Requirement »
Scan the entries below for the word "simpl", then copy each line that holds it.

Stored items
(* ===== verification/Framing.v ===== *)
(** * Prefix codes

    The digests of this program hash a concatenation of encoded fields. [prefix_code] says that an
    encoding can be read back from the front of any byte string, whatever follows it, so that a
    concatenation of such encodings determines its parts. *)

From Stdlib Require Import Ascii.
From S2P Require Import Prelude Text Bytes.

Definition prefix_code {A} (enc : A → list ascii) (P : A → Prop) : Prop :=
  ∀ a b x y, P a → P b → enc a ++ x = enc b ++ y → a = b ∧ x = y.

Lemma prefix_code_inj {A} (enc : A → list ascii) P a b :
  prefix_code enc P → P a → P b → enc a = enc b → a = b.
Proof. intros H Ha Hb E. apply (H a b [] []); [done..|]. by rewrite E. Qed.

Lemma prefix_code_map {A B} (f : A → B) (enc : B → list ascii) (P : B → Prop) (Q : A → Prop) :
  prefix_code enc P → (∀ a, Q a → P (f a)) → (∀ a b, Q a → Q b → f a = f b → a = b) →
  prefix_code (λ a, enc (f a)) Q.
Proof.
  intros He HQ Hf a b x y Ha Hb E. apply He in E as [E ->]; [|by apply HQ..]. by apply Hf in E.
Qed.

(** One field after another. *)
Lemma prefix_code_app {A B C} (f : C → A) (g : C → B) (ea : A → list ascii) (eb : B → list ascii)
    (PA : A → Prop) (PB : B → Prop) (P : C → Prop) :
  prefix_code ea PA → prefix_code eb PB → (∀ c, P c → PA (f c)) → (∀ c, P c → PB (g c)) →
  (∀ c d, f c = f d → g c = g d → c = d) →
  prefix_code (λ c, ea (f c) ++ eb (g c)) P.
Proof.
  intros Ha Hb HA HB Hinj c d x y Hc Hd E. rewrite <- !app_assoc in E.
  apply Ha in E as [E1 E]; [|by apply HA..]. apply Hb in E as [E2 ->]; [|by apply HB..].
  split; [by apply Hinj|done].
Qed.

(** Two sequences of one length. *)
Lemma prefix_code_concat {A} (enc : A → list ascii) P : prefix_code enc P →
  ∀ l l' x y, length l = length l' → Forall P l → Forall P l' →
  concat (map enc l) ++ x = concat (map enc l') ++ y → l = l' ∧ x = y.
Proof.
  intros He l. induction l as [|a l IH]; intros [|b l'] x y Hlen Hl Hl' E; try done.
  cbn [map concat] in E. rewrite <- !app_assoc in E.
  apply Forall_cons_iff in Hl as [Ha Hl]. apply Forall_cons_iff in Hl' as [Hb Hl'].
  apply He in E as [-> E]; [|done..]. simpl in Hlen. apply IH in E as [-> ->]; [done|lia|done..].
Qed.

(** Sequences of any length, when no element is empty. *)
Lemma prefix_code_lists {A} (enc : A → list ascii) P : prefix_code enc P → (∀ a, enc a ≠ []) →
  ∀ l l', Forall P l → Forall P l' → concat (map enc l) = concat (map enc l') → l = l'.
Proof.
  intros He Hne l. induction l as [|a l IH]; intros [|b l'] Hl Hl' E; simpl in E; [done|..].
  - symmetry in E. apply app_eq_nil in E as [E _]. by apply Hne in E.
  - apply app_eq_nil in E as [E _]. by apply Hne in E.
  - apply Forall_cons_iff in Hl as [Ha Hl]. apply Forall_cons_iff in Hl' as [Hb Hl'].
    apply He in E as [-> E]; [|done..]. f_equal. by apply IH.
Qed.

(** A big-endian integer of a fixed width. *)
Lemma prefix_code_be n : prefix_code (be_bytes n) (λ z, (0 ≤ z < 256 ^ Z.of_nat n)%Z).
Proof.
  intros a b x y Ha Hb E. apply app_inj_1 in E as [E ->]; [|by rewrite !length_be_bytes].
  by apply be_bytes_inj in E.
Qed.

(** A count and then that many elements. *)
Definition counted {A} (enc : A → list ascii) (l : list A) : list ascii :=
  be_bytes 8 (Z.of_nat (length l)) ++ concat (map enc l).

Lemma prefix_code_counted {A} (enc : A → list ascii) P :
  prefix_code enc P →
  prefix_code (counted enc) (λ l, (Z.of_nat (length l) ≤ u64_max)%Z ∧ Forall P l).
Proof.
  intros He l l' x y [Hn Hl] [Hn' Hl'] E. unfold counted in E. rewrite <- !app_assoc in E.
  unfold u64_max in *. apply prefix_code_be in E as [E0 E]; [|simpl; lia..].
  eapply prefix_code_concat in E as [-> ->]; eauto. lia.
Qed.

Solution to this exercise »
  apply He in E as [-> E]; [|done..]. simpl in Hlen. apply IH in E as [-> ->]; [done|lia|done..].
  intros He Hne l. induction l as [|a l IH]; intros [|b l'] Hl Hl' E; simpl in E; [done|..].
  unfold u64_max in *. apply prefix_code_be in E as [E0 E]; [|simpl; lia..].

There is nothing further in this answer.